If your server is correctly configured, you would not have to set debug to false. Rather, set debug to true in a special localhost config file. If you follow these suggestions that, does the panel work?
There’s also a similar problem described here, where the error was caused by an empty folder in /site/fields or the plugins folder.
Please make sure though to switch this off in production! Displaying PHP errors on a public server can be a security issue Debugging
An you suggest to leave the debug-mode in production environment active? Sure?
OK, while developing in a local configuration, I use debug = true . For the production environment I should use debug = false . But then the Panel won’t work anymore.
What’s the solution of this problem?! I think, there must be a problem in the Panel-scripts. But I’m not able to identify this problem, when it only occurs when debug-mode is false.
No, of course not, but usually, the debug settings should be done in your php.ini. In a well configured environment, you would set debug to true in your php.ini, but display errors off (so that errors are logged to a log file, but not displayed on-screen).
If this is configured as it should be, and you only set debug to true in a config.php file for your localhost, then it is not necessary to set debug to false on the production environment.
On my production environment the php-debug mode is by default off. When I leave kirby’s debug active (true), as you suggest, then a user of my website sees every error including source code, altough php-debug-mode is off. So I have to disable kirby’s debug mode to hide internals when something goes wrong.

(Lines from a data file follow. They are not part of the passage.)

(** C7 fails when [dist] is a regular file: two runs succeed and there is
    still no directory at the output path. *)
Lemma ensure_twice_over_regular_file :
  ¬ leaves_output_directory world_with_dist_file.
Proof. intros [w' [Hrun Hdir]]. vm_compute in Hrun. by injection Hrun as <-. Qed.

(** C7, as the script behaves. From every working directory in which
    [dist] is already a directory, or is absent while the directory
    takes a new entry, the directory-ensure step returns without
    raising and leaves a directory at [dist]; when the directory was
    already there nothing changes; a second run in succession also
    returns without raising and changes nothing; no other entry of the
    working directory is touched. *)
Theorem ensure_output_dir_idempotent w :
  fs w !! output_dir = Some Dir ∨
  (fs w !! output_dir = None ∧ cwd_writable w = true) →
  ∃ w1,
    ensure_output_dir w = (Ok tt, w1) ∧
    ensure_output_dir w1 = (Ok tt, w1) ∧
    (ensure_output_dir ;; ensure_output_dir) w = (Ok tt, w1) ∧
    fs w1 !! output_dir = Some Dir ∧
    (fs w !! output_dir = Some Dir → w1 = w) ∧
    (∀ path, path ≠ output_dir → fs w1 !! path = fs w !! path).
Proof.
  intros Hstate.
  assert (ensurable w) as Hens by (unfold ensurable; tauto).
  destruct (ensure_output_dir_returns w Hens) as [w1 [H1 H2]].
  exists w1. split; [exact H1|]. split; [exact H2|].
  split; [by erewrite bind_ok|].
  rewrite ensure_output_dir_eq in H1.
  destruct Hstate as [E|[E Hw]]; rewrite E in H1; [|rewrite Hw in H1];
    injection H1 as <-.
  - by repeat split.
  - simpl. repeat split.
    + by rewrite lookup_insert_eq.
    + intros Hdir. by rewrite E in Hdir.
    + intros path Hpath. by rewrite lookup_insert_ne.
Qed.

Lemma ensure_output_dir_idempotent_witness :
  (fs empty_world !! output_dir = Some Dir ∨
   (fs empty_world !! output_dir = None ∧ cwd_writable empty_world = true)) ∧
  ∃ w1,
    ensure_output_dir empty_world = (Ok tt, w1) ∧
    ensure_output_dir w1 = (Ok tt, w1) ∧
    (ensure_output_dir ;; ensure_output_dir) empty_world = (Ok tt, w1) ∧
    fs w1 !! output_dir = Some Dir ∧
    (fs empty_world !! output_dir = Some Dir → w1 = empty_world) ∧
    (∀ path, path ≠ output_dir → fs w1 !! path = fs empty_world !! path).
Proof.
  assert (fs empty_world !! output_dir = Some Dir ∨
          (fs empty_world !! output_dir = None ∧
           cwd_writable empty_world = true)) as Hstate
    by (right; split; reflexivity).
  split; [exact Hstate|].
  apply (ensure_output_dir_idempotent empty_world Hstate).
Defined.

(** ** Effects of the dependency checker *)

(** C8 fails on a host without figlet: the checker itself prints the
    line of missing names on standard output. *)
Lemma checkDeps_prints_missing_line :
  ¬ silent (added (checkDeps (host ["figlet"] (Ran 0 "" ""))) empty_world).
Proof. intros [Hout _]. vm_compute in Hout. discriminate. Qed.

(** C8, as the script behaves. Over any list of names, on a host whose
    shell starts, the checker creates the probes and nothing else: it
    leaves the working directory as it was, creates no directory and
    writes nothing on standard error; on standard output it writes
    nothing when no name is missing and exactly one line, the missing
    names joined by a comma and a space, when some are. *)
Theorem checkDeps_effects env (deps : list string) w :
  shell_available env = true →
  fs (checkDeps_on env deps w).2 = fs w ∧
  popens (added (checkDeps_on env deps) w) = map probe_command deps ∧
  Forall (λ e, is_makedirs e = false) (added (checkDeps_on env deps) w) ∧
  written Stderr (added (checkDeps_on env deps) w) = [] ∧
  written Stdout (added (checkDeps_on env deps) w) =
    match filter (unresolvable env) deps with
    | [] => []
    | missing =>
        ["Missing dependencies: " +:+ join ", " missing +:+ newline]
    end.
Proof.
  intros Hsh.
  erewrite added_emits by by rewrite checkDeps_on_eq.
  rewrite checkDeps_on_eq by done. split; [reflexivity|].
  rewrite popens_app, popens_probes, popens_checkDeps_report, app_nil_r.
  split; [reflexivity|].
  rewrite !written_app, !written_probes. split; [|split].
  - apply Forall_app. split.
    + unfold probes. apply Forall_forall. intros e He.
      apply list_elem_of_fmap in He as [dep [-> _]]. reflexivity.
    + destruct (filter (unresolvable env) deps); repeat constructor.
  - by destruct (filter (unresolvable env) deps).
  - by destruct (filter (unresolvable env) deps).
Qed.

Lemma checkDeps_effects_witness :
  shell_available (host ["ssh"] (Ran 0 "" "")) = true ∧
  fs (checkDeps_on (host ["ssh"] (Ran 0 "" "")) dependencies empty_world).2 =
    fs empty_world ∧
  popens (added (checkDeps_on (host ["ssh"] (Ran 0 "" "")) dependencies)
            empty_world) = map probe_command dependencies ∧
  Forall (λ e, is_makedirs e = false)
    (added (checkDeps_on (host ["ssh"] (Ran 0 "" "")) dependencies)
       empty_world) ∧
  written Stderr
    (added (checkDeps_on (host ["ssh"] (Ran 0 "" "")) dependencies)
       empty_world) = [] ∧
  written Stdout
    (added (checkDeps_on (host ["ssh"] (Ran 0 "" "")) dependencies)
       empty_world) =
    match filter (unresolvable (host ["ssh"] (Ran 0 "" ""))) dependencies with
    | [] => []
    | missing =>
        ["Missing dependencies: " +:+ join ", " missing +:+ newline]
    end.
Proof.
  split; [reflexivity|].
  apply (checkDeps_effects (host ["ssh"] (Ran 0 "" "")) dependencies
           empty_world).
  reflexivity.
Defined.

(** * Further properties of the script *)

(** ** The checker without a shell *)

(** X1. On a host whose shell cannot be started, the checker over a
    non-empty list does not return: the probe of the first name raises
    [OSError], no further name is probed and nothing is printed. *)
Theorem checkDeps_on_stops_without_shell env dep (rest : list string) w :
  shell_available env = false →
  (checkDeps_on env (dep :: rest) w).1 = Raise (OSError (probe_command dep)) ∧
  added (checkDeps_on env (dep :: rest)) w = [EvPopen (probe_command dep)] ∧
  fs (checkDeps_on env (dep :: rest) w).2 = fs w.
Proof.
  intros Hsh. pose proof (checkDeps_on_no_shell env dep rest w Hsh) as E.
  change ("which " +:+ dep) with (probe_command dep) in E.
  split; [by rewrite E|]. split; [|by rewrite E].
  apply added_emits. by rewrite E.
Qed.

Lemma checkDeps_on_stops_without_shell_witness :
  shell_available no_shell = false ∧
  (checkDeps_on no_shell ("argc" :: ["wget"]) empty_world).1 =
    Raise (OSError (probe_command "argc")) ∧
  added (checkDeps_on no_shell ("argc" :: ["wget"])) empty_world =
    [EvPopen (probe_command "argc")] ∧
  fs (checkDeps_on no_shell ("argc" :: ["wget"]) empty_world).2 =
    fs empty_world.
Proof.
  split; [reflexivity|].
  apply (checkDeps_on_stops_without_shell no_shell "argc" ["wget"]
           empty_world).
  reflexivity.
Defined.

(** ** What the checker depends on *)

Lemma missing_same_statuses env1 env2 (deps : list string) :
  shell_available env1 = true →
  shell_available env2 = true →
  (∀ dep, dep ∈ deps →
     ((completed (sh env1 (probe_command dep))).1.1 =? 0)%Z =
     ((completed (sh env2 (probe_command dep))).1.1 =? 0)%Z) →
  filter (unresolvable env1) deps = filter (unresolvable env2) deps.
Proof.
  intros H1 H2 Hsame. induction deps as [|dep rest IH]; [done|].
  assert (unresolvable env1 dep ↔ unresolvable env2 dep) as Hiff.
  { rewrite !unresolvable_shell by done.
    rewrite <- !Z.eqb_neq. rewrite (Hsame dep) by left. done. }
  rewrite !filter_cons.
  destruct (decide (unresolvable env1 dep)) as [Hu|Hu],
           (decide (unresolvable env2 dep)) as [Hv|Hv]; try tauto;
    rewrite IH; try done; intros d Hd; apply Hsame; by right.
Qed.

(** X2. The checker looks at nothing but whether each probe exits
    with status zero: on two hosts whose shells start and whose probes
    run to completion and agree on that, it returns the same value and
    logs the same events; what the probes wrote is never read and no
    other command is run. *)
Theorem checkDeps_on_depends_on_statuses env1 env2 (deps : list string) w :
  shell_available env1 = true →
  shell_available env2 = true →
  (∀ dep, dep ∈ deps →
     ((completed (sh env1 (probe_command dep))).1.1 =? 0)%Z =
     ((completed (sh env2 (probe_command dep))).1.1 =? 0)%Z) →
  checkDeps_on env1 deps w = checkDeps_on env2 deps w.
Proof.
  intros H1 H2 Hsame. rewrite !checkDeps_on_eq by done.
  by rewrite (missing_same_statuses env1 env2 deps).
Qed.

Lemma checkDeps_on_depends_on_statuses_witness :
  shell_available (host ["curl"] (Ran 0 "" "")) = true ∧
  shell_available (with_build (host ["curl"] (Ran 3 "x" "y")) (Ran 9 "" ""))
    = true ∧
  (∀ dep, dep ∈ dependencies →
     ((completed (sh (host ["curl"] (Ran 0 "" ""))
                    (probe_command dep))).1.1 =? 0)%Z =
     ((completed (sh (with_build (host ["curl"] (Ran 3 "x" "y"))
                        (Ran 9 "" ""))
                    (probe_command dep))).1.1 =? 0)%Z) ∧
  checkDeps_on (host ["curl"] (Ran 0 "" "")) dependencies empty_world =
  checkDeps_on (with_build (host ["curl"] (Ran 3 "x" "y")) (Ran 9 "" ""))
    dependencies empty_world.
Proof.
  assert (∀ dep, dep ∈ dependencies →
     ((completed (sh (host ["curl"] (Ran 0 "" ""))
                    (probe_command dep))).1.1 =? 0)%Z =
     ((completed (sh (with_build (host ["curl"] (Ran 3 "x" "y"))
                        (Ran 9 "" ""))
                    (probe_command dep))).1.1 =? 0)%Z) as Hsame.
  { intros dep Hdep. unfold dependencies in Hdep.
    repeat (apply elem_of_cons in Hdep as [->|Hdep]; [reflexivity|]).
    by apply elem_of_nil in Hdep. }
  split; [reflexivity|]. split; [reflexivity|]. split; [exact Hsame|].
  apply (checkDeps_on_depends_on_statuses (host ["curl"] (Ran 0 "" ""))
           (with_build (host ["curl"] (Ran 3 "x" "y")) (Ran 9 "" ""))
           dependencies empty_world); [reflexivity|reflexivity|exact Hsame].
Defined.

And when kirby’s debug mode is false, the panel won’t work anymore.
That’s why I suggested you use a config.php file for localhost (config.localhost.php) with debug set to true (not in the general config.php), which will then be ignored on your production server. Then you don’t have to set debug to false on the production server.
config.php: no debug setting at all
config.localhost.php: debug true
On the production server, make sure that your php.ini settings are set as described above, with debugging enabled, but on-screen errors off.
OK, I checked it. I would never have had the idea, that kirby’s panel differentiate between debug = false and debug = null/not defined.
It wouldn’t be so irritating when the documentation of the debug-option would be in sync with this definition.
And nevertheless the Panel has still an issue with this setting. To avoid setting the debug-mode is only a workaround. Because when I read a configuration file, especially different ones for multiple domains, it is good to see, that someone intended to disable debug-mode.
Well, yes, it is a workaround for the moment, we probably need to look into why this happens.
But then again, setting the debug settings via the config.php is a quite brutal way of overwriting server settings, anyway. It is only there to make stuff easy for users. The correct way would be via the php.ini.